New data from a large, international clinical trial find that patients with newly diagnosed chronic myeloid leukaemia who received Glivec (imatinib) at 800 mg/day as their initial treatment achieved clinical milestones significantly faster than those receiving the standard 400 mg/day dose.
The Tyrosine Kinase Inhibitor Optimization and Selectivity Study (TOPS) is the first phase III, randomized, controlled clinical trial designed to evaluate the potential benefits of an 800 mg starting dose across all risk categories of newly diagnosed, previously untreated patients with Philadelphia chromosome-positive chronic myeloid leukaemia (Ph+ CML).
Numerically, more patients achieved a major molecular response (MMR) with the 800 mg dose than the 400 mg dose (46.4% vs. 40.1%); however, the difference between the two arms -- the primary endpoint of the study -- was not statistically significant. This trend of improved MMR rate at 12 months in the 800 mg vs. 400 mg arms was most pronounced in the subset of patients with the highest risk for disease progression (41.1% vs. 26.2%). Further, patients in the 800 mg arm achieved MMR significantly faster than those who started treatment with Glivec at 400 mg. Achievement of a MMR is an important goal of therapy for CML.

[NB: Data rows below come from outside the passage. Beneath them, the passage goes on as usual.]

(** ** [NftablesCompiler::compile] *)

Definition compile (snapshot : Snapshot) : Result CompileError ustring :=
  map_err InvalidState (Snapshot_validate snapshot) ;;
  let interception := Snapshot_application_interception snapshot in
  mret (lit "add table inet openshield" ++ nl
        ++ lit "delete table inet openshield" ++ nl
        ++ lit "table inet openshield {" ++ nl
        ++ append_named_counters
        ++ append_chain snapshot Inbound interception
        ++ append_application_mark_sanitization_chain
        ++ append_chain snapshot Outbound interception
        ++ append_application_authorization_chain snapshot interception
        ++ append_forward_chain snapshot.(snap_mode)
        ++ lit "}" ++ nl).
End Compiler.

"TOPS reaffirms Glivec as the standard of care for newly diagnosed CML patients," said Jorge Cortes, MD, Professor of Medicine and Deputy Chair of Leukaemia at the University of Texas MD Anderson Cancer Center in Houston. "We see a strong trend for rapid response with the 800 mg dose. As with trials like IRIS, further follow up will be needed to assess what this rapid early response will mean in terms of long-term benefit."
TOPS also showed that patients with lower blood levels of Glivec at one month had a lower molecular response at a year, an observation made in previous studies. Cumulatively, these data suggest that maintaining adequate blood levels may help attain better clinical responses.
These findings, from the first analysis of the TOPS data set, will be presented on Saturday, June 14, at the 2008 Congress of the European Hematology Association (EHA) in Copenhagen.
"Our robust clinical program with Glivec continues to provide meaningful insights into the treatment of Ph+ CML and other types of cancer," said Diane Young, MD, Head of Global Medical Affairs at Novartis Oncology. "Novartis continues to invest in trials like ENESTnd, which is comparing Tasigna to Glivec in the first-line setting, to build on this knowledge and further enhance treatment outcomes for patients."
ENESTnd (Evaluating Nilotinib Efficacy and Safety in Clinical Trials of newly diagnosed Ph+ CML patients) is designed to study the efficacy and safety of Tasigna (nilotinib) vs. Glivec in newly diagnosed patients in the chronic phase. ENESTnd is currently underway and will enroll approximately 771 patients at 220 centers worldwide. Tasigna is currently approved for the treatment of Ph+ CML in the chronic or accelerated phase in patients resistant to, or intolerant of, Glivec.
Glivec is approved in more than 90 countries, including the US, EU and Japan, for the treatment of all phases of Ph+ CML. Glivec is also approved in the EU, US and other countries for the treatment of patients with Kit (CD117)-positive gastrointestinal tumors (GIST), which cannot be surgically removed and/or have already spread to other parts of the body (metastasized). In Japan, Glivec is approved for the treatment of patients with Kit (CD117)-positive GIST. In the EU, Glivec is also approved for the treatment of adult patients with newly diagnosed Ph+ acute lymphoblastic leukemia (Ph+ ALL) in combination with chemotherapy and as a single agent for patients with relapsed or refractory Ph+ ALL. Glivec is also approved for the treatment of adult patients with unresectable, recurrent and/or metastatic dermatofibrosarcoma protuberans (DFSP) who are not eligible for surgery. Glivec is also approved for the treatment of patients with myelodysplastic / myeloproliferative diseases (MDS/MPD). Glivec is also approved for hypereosinophilic syndrome and/or chronic eosinophilic leukemia (HES/CEL).